DocumentationGrafana documentationGrafana EnterpriseEnterprise database encryption

Grafana Enterprise database encryption

If you are using Grafana Enterprise, you can integrate with a key management system (KMS) provider, and change Grafana’s cryptographic mode of operation from AES-CFB to AES-GCM.

Encrypting your database with a key from a Key Management System (KMS)

You can choose to encrypt secrets stored in the Grafana database using a key from a KMS, which is a secure central storage location that is designed to help you to create and manage cryptographic keys and control their use across many services. When you integrate with a KMS, Grafana does not directly store your encryption key. Instead, Grafana stores KMS credentials and the identifier of the key, which Grafana uses to encrypt the database.

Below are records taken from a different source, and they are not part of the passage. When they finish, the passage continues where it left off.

(* ===== verification/Prelude.v ===== *)
(** * Verification of the 3S-NOS zero-trust control plane

    The repository (src/) is a closed loop around an emulated datacenter of four
    zones (WEB, APP, DB, MGT) behind two leaf switches.

    - The intelligence layer (src/intelligence-layer/src) receives Suricata events
      over a server-sent-event stream ([pipeline/consumer.py]).  Alerts pass a gate
      of filters; flows are gathered in windows, aggregated into IP pairs, scored,
      and the suspicious pairs become synthetic alerts.  An alert that passes the
      gate is decided by an LLM inside a pipeline of deterministic safety layers
      ([agent/]), and a validated DROP rule is posted to the ids-agent.
    - The secure framework (src/secure-framework) is where rules enter the
      leafs: NETCONF sessions of an orchestrator, whose role comes from the
      client's certificate ([sam/]), are translated to gNMI requests
      ([netconf_gnmi_adapter.py]) sent over a pool of connections to the leafs
      ([nos_gnmi_pool.py]); everything is recorded in a signed audit log
      ([tamper_logger.py]).

    ** The files

    Foundations (the language and its standard library, as far as the code uses it):
    - [Prelude]: tactics, the hint database [cplane], list lemmas.
    - [PyVal]: exceptions and the error monad [res], [str] operations, JSON-like
      values, truthiness, dict operations, [int()], hashability; [PyText]: numbers
      printed and read, stripping.
    - [Sha256], [Utf8], [Json], [JsonLoads]: hashlib/hmac with the standards' test
      vectors, the UTF-8 codec with its round trip, [json.dumps], [json.loads]
      (which reads back what [json.dumps] writes).
    - [IpAddr]: the ipaddress module (parsing, membership, subnets).
    - [Regex]: the [re] module with a language semantics its matcher agrees with;
      [Binary64]: Python's [float] on SpecFloat.

    The intelligence layer:
    - [Topology] (core/topology.py), [Policy] (core/policy.py, knowledge.py,
      threat_playbook.py, baselines.py, severity_scoring.py, the start-up check of
      main.py), [Models] (models/*.py), [Safety] (agent/safety/guardrails.py,
      validators.py, confidence.py).
    - [Knowledge] (core/system_model.py and the models of the other core modules),
      [KnowledgeParser] (core/knowledge_parser.py), [KnowledgeGraph]
      (storage/neo4j_kg.py, neo4j_reader.py, over the interface [Neo4j]), with the
      proofs of the round trip in [KnowledgeReload], [KnowledgeRoundtrip] and
      [KnowledgeRestore]; [Boot] (main.py: the parsed files, the graph, the hot swap of
      the modules and the safety floor).
    - [MarkdownBlocks], [KnowledgeDump], [DumpRoundtrip]: the script that writes the
      authored files from the modules and the one that compares them
      (scripts/dump_pydantic_to_markdown.py, verify_knowledge_roundtrip.py), with the
      proof that the parser reads what was written; [GraphVerify]: the script that
      compares the graph with the files (scripts/verify_neo4j_roundtrip.py).
    - [RateLimiter], [CircuitBreaker], [Consistency]: the stateful safety layers of
      agent/safety, each method one step on a record of its state.
    - [Redis] (storage/redis.py) and [EventsStore] (storage/events_store.py): the
      stores, over the interfaces [RedisServer] and [SortedSets].
    - [Postgres], [DecisionStore] (storage/postgres.py: the schema, the dual write,
      the reads), [OperationalMemory] (storage/operational_memory.py),
      [IncidentMemory] (storage/incident_memory.py), over the interface [Postgres].
    - [Gate] (pipeline/filters.py, gate.py), [Flow] (models/flow.py,
      pipeline/flow_aggregator.py), [FlowWindow] (pipeline/flow_window.py),
      [Dispatcher] (pipeline/llama_batch_classifier.py, flow_batch_dispatcher.py),
      [Consumer] (pipeline/consumer.py).
    - [LlmClient] (agent/llm/openai_compat.py), [ResponseCache]
      (agent/response_cache.py), [Enforcement] (enforcement/*.py: the interface
      [EnforcementBackend] and its instance), [Reasoning] and [Nodes]
      (agent/nodes.py), [Agent] (agent/graph.py).
    - [Tools] and [Schemas] (agent/tools.py: the tools, their declarations and the schemas
      of the answers), [Reputation] (core/asset_reputation.py), [PromptGuard]
      (agent/safety/prompt_injection.py), [Prompts] (agent/prompts.py), [Renderers] (the
      text of the core modules), [AlertContext] and [KnowledgeLoader]
      (core/knowledge_loader.py): what the LLM may ask for and what its prompt is made of;
      [PromptContext] (the first nodes of agent/nodes.py): the prompts composed from the
      alert alone.
    - [Api] (the callback of main.py, api/routes.py, storage/embedder.py): from an
      alert to its record, its streams and the routes over them; [StatusRoutes]: the
      operator's routes; [KnowledgeView] (core/kg_visualizer.py and its routes): the
      picture of the knowledge base; [Tracer] (observability/langfuse_tracer.py);
      [Configuration] (config.py, agent/llm/factory.py and the parts main.py constructs).
    - [IdsApi] (src/ids-vm/ids-api.py): the rings, the tail of the log, the
      server-sent events the consumer reads.

    The secure framework:
    - [RolePolicy] (sam/role_policy.py, session_context.py), [TamperLog]
      (tamper_logger.py), [GnmiPool] (nos_gnmi_pool.py), [GnmiClient]
      (gnmi/gnmiclient.py), [Adapter] (netconf_gnmi_adapter.py), [RoleApi]
      (sam/role_api.py).
    - [NetconfFraming] (receive_message and send_response), [Yang] (the YANG
      modules' loading and escaping), [NetconfSession] (the dispatch of
      netconf/netconf_session.py and the server's handling of a connection).
    - [SecureServer] (app.py, netconf/netconfserver.py, the server of sam/role_api.py):
      the start-up, the TLS context and the accept loop.

    Between them:
    - [IdsAgent] (src/ids-agent/main.go: the handlers of the rules and of the manual
      block) and [ClosedLoop]: the decision agent, its HTTP backend, the ids-agent, the
      REST API and the leafs put together.
    - [Evaluation] (experiments/eval_iid.py, eval_memory.py): how a run of the whole loop
      is attributed, measured and judged.

    ** How the model corresponds to the code

    A method of an object is a function from its arguments and the object's state
    (a record) to its result and the new state; a function that can raise returns
    [res]; a node of the agent's pipeline maps the pipeline's state to the state
    with its patch applied.  Module constants keep their names.  Where two objects
    are shared (the intent that the reasoning trace patches while it is enforced,
    the gNMI clients that the pool, the sessions and the disconnect handlers hold)
    the sharing is explicit: an interleaving flag, a heap of clients.  Times are
    integers: nanoseconds of a clock, or milliseconds for scores of events.

    ** What the theorems show

    - The whole chain: one run sends a leaf nothing, or exactly the rule of a validated
      DROP, field by field ([ClosedLoop.loop_step_installs]); a sequence of runs makes at
      most as many writes as the limiter allows ([ClosedLoop.loop_run_bounded]).
    - Enforcement is guarded: a run of the agent posts at most one rule, only a
      validated DROP with enough confidence, with the breaker closed and the
      limiter's grant ([Agent.enforcement_guarded]); a sequence of runs stays
      within the blast radius whatever the LLM answers ([Agent.agent_blast_radius]);
      the reasoning trace cannot change a decision
      ([Agent.reasoning_noninterference]); the conversation with the LLM is bounded
      and well formed ([LlmClient.react_bounded]).
    - An agent that starts with the graph has the safety floor, and, when the graph held no
      foreign nodes, decides with the authored policy, however the graph server behaves
      during start-up ([Boot.boot_policy]); what is loaded into such a graph is read back
      ([Boot.reload_read]) and start-up then succeeds ([Boot.boot_starts]); the files written
      from the modules parse to what the modules hold but for what
      [DumpRoundtrip.rewritten] lists ([DumpRoundtrip.dump_parses],
      [DumpRoundtrip.verify_exit]), and the graph script can only report parts that are
      reordered or cut ([GraphVerify.differences_confined]).  An answer that the decision
      schema allows becomes an intent ([Schemas.decision_accepted]).  The LLM's
      graph queries are refused exactly when they hold a write keyword
      ([Tools.query_kg_reads]); the prompt's reputation is the count of the labels
      ([Reputation.reputation_counts]); the redaction of the attacker's texts happens
      exactly when its patterns occur ([PromptGuard.sanitize_exact]), and of an alert
      whose SID is catalogued they reach a prompt only inside their block
      ([PromptContext.alert_prompts_confined]), which they can end
      ([Prompts.tag_not_filtered]).  The system message of an alert holds everything the alert calls for ([KnowledgeLoader.alert_prompt]) and rules that
      are not older than their time to live ([KnowledgeLoader.rules_fresh]); the context of
      an alert can always be rendered ([AlertContext.context_renders]).
    - The limiter and the breaker decide as specifications over their whole
      histories ([RateLimiter.run_refines_history],
      [CircuitBreaker.breaker_refines_history]), and the window as a specification
      over the pushed flows ([FlowWindow.window_delivers]).
    - The validators accept exactly what their layers allow, and a validated host
      rule spares the whitelist ([Safety]); the vote, the gate, the aggregation,
      the dispatch and the cache's rebinding each have their functional
      specification.
    - What was enforced is recorded: one history row for each request that
      succeeded ([Api.audit_complete]), of the table's type ([Api.record_typed]),
      in both tables ([DecisionStore.history_covers]), read back as it was saved
      ([DecisionStore.save_get_roundtrip]), published once
      ([Api.published_decision]), summarised exactly
      ([OperationalMemory.summary_counts]) and labelled in the end
      ([IncidentMemory.decisions_labeled], [IncidentMemory.system_label]).
    - An event of the IDS is delivered in order and once when the log is ASCII
      ([IdsApi.tail_exactly_once], [IdsApi.sse_delivery]) and, with the trigger on, an alert
      in the log reaches the agent ([IdsApi.logged_alert_dispatched]).
    - The secure framework writes only well-formed rules, an AGENT session only its
      own DROPs ([Adapter.edit_config_sound]), by REST as by NETCONF
      ([RoleApi.api_run_sound], [RoleApi.rest_netconf_agree]); a connection acts
      only with the role of its certificate ([RolePolicy.session_role_justified],
      [NetconfSession.connection_confined]; deletions are open to every role and an OPERATOR
      edits like an ADMIN, [Adapter.operator_edits_as_admin]), which the authority has
      issued when certificates are asked for at all and the bypass is off
      ([SecureServer.session_roles]); a rule goes to a live client of the
      leaf of its source ([GnmiPool.routed_client_correct]), which reconnects
      ([GnmiClient.monitor_live]); requests arrive as they were sent, however the
      stream is cut between characters, and are answered in order ([NetconfFraming.chunked_roundtrip],
      [NetconfSession.replies_in_order]); the log it writes verifies, after a
      restart too ([TamperLog.own_log_verifies], [TamperLog.restart_verifies]).
    - What is shown of the system is what it holds: the elements of the picture
      ([KnowledgeView.kg_json_exact]); tracing changes nothing of a step whose span can be
      opened ([Tracer.span_transparent]); an evaluated run passes under exactly stated
      conditions and ends ([Evaluation.passed_iff], [Evaluation.run_ends]).
    - Behaviours the code has and its documentation does not mean are stated as
      theorems and examples too, next to the definitions they are about.

    ** Parameters

    Code outside the repository is a parameter, its documented behaviour a law:
    the Redis server ([RedisServer]/[RedisLaws], with the instance [redis0]), its
    sorted sets ([SortedSets]/[SortedSetLaws]), the PostgreSQL server
    ([Postgres]/[PostgresLaws]: a transaction applies all its statements or none,
    the schema is enforced, a query returns the rows in its order), the graph server
    ([Neo4j]/[Neo4jLaws], with the instance [graph0]), the character classes beyond ASCII
    ([UnicodeData]), YAML ([Yaml]/[YamlLaws], with JSON as the instance), pydantic's
    coercions and [float()] ([External]/[ExternalLaws]), the nested audit models
    ([MetaCodec]), [repr] and [str] of values that never matter ([PyRepr]), the
    HTTP client, gNMI servers, the embedding model and the LLM (oracles that may
    answer anything, exceptions included), the reading and printing of dates, the
    C library's [log2], the iteration order of a set, graphs and layouts of networkx, TLS ([Tls]/[TlsLaws]), the
    tracing service ([Langfuse]).  Each has a concrete
    instance in the witnesses.

    ** Bounds and fuel

    Only the NETCONF decoder loops without a structural bound: [decode_chunks]
    takes fuel, [NetconfFraming.decode_terminates] shows that the length of the
    message is enough when no size is negative, and
    [NetconfFraming.negative_chunk_hangs] that no fuel is enough for one with a
    negative size.  The loop over a session's messages ends with its input
    ([NetconfSession.rpc_loop_total]); the JSON parser recurses on its input's
    length.  The retries of the vote, of the first stage and of the LLM client are
    recursions on their number.

    ** Not modelled

    Alerts are processed one after another and every method that holds its lock is
    one step: the interleaving of two alerts inside the agent is not considered.
    Log lines and metrics have no effect and are left out; the tracer is modelled by
    itself, not in the steps it surrounds.  The safety layers take the catalogue as a
    parameter ([Policy.catalogue0] is the authored one); of the graph's picture the HTML
    page and the GraphML text are not modelled.  The creation of the tables and indexes in
    PostgreSQL, the wiring of the tasks in main.py, the generation of certificates and
    sockets, threads and signals are glue.
    Confidences are rationals in the gate; the entropy, the reputation and the
    injection score are computed on IEEE binary64 (SpecFloat).  Text is bytes with ASCII case mapping and white space.
    Of the Go ids-agent only the handlers of the rules, of the manual block and of the
    alerts the labelling asks for are modelled.  The front end and the benchmark script are other
    programs; of the experiments the consoles of the emulated hosts, the reset of the
    services between runs and the spreadsheets are left out. *)

From stdpp Require Export base gmap strings list sorting pretty.
From Stdlib Require Export ZArith QArith Lia Lqa Ascii.
#[global] Open Scope Z_scope.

Grafana integrates with the following key management systems:

• AWS KMS
• Azure Key Vault
• Google Cloud KMS
• Hashicorp Key Vault

Refer to Database encryption to learn more about how Grafana encrypts secrets in the database.

Changing your encryption mode to AES-GCM

Grafana encrypts secrets using Advanced Encryption Standard in Cipher FeedBack mode (AES-CFB). You might prefer to use AES in Galois/Counter Mode (AES-GCM) instead, to meet your company’s security requirements or in order to maintain consistency with other services.

To change your encryption mode, update the algorithm value in the [security.encryption] section of your Grafana configuration file. For details, refer to Enterprise configuration.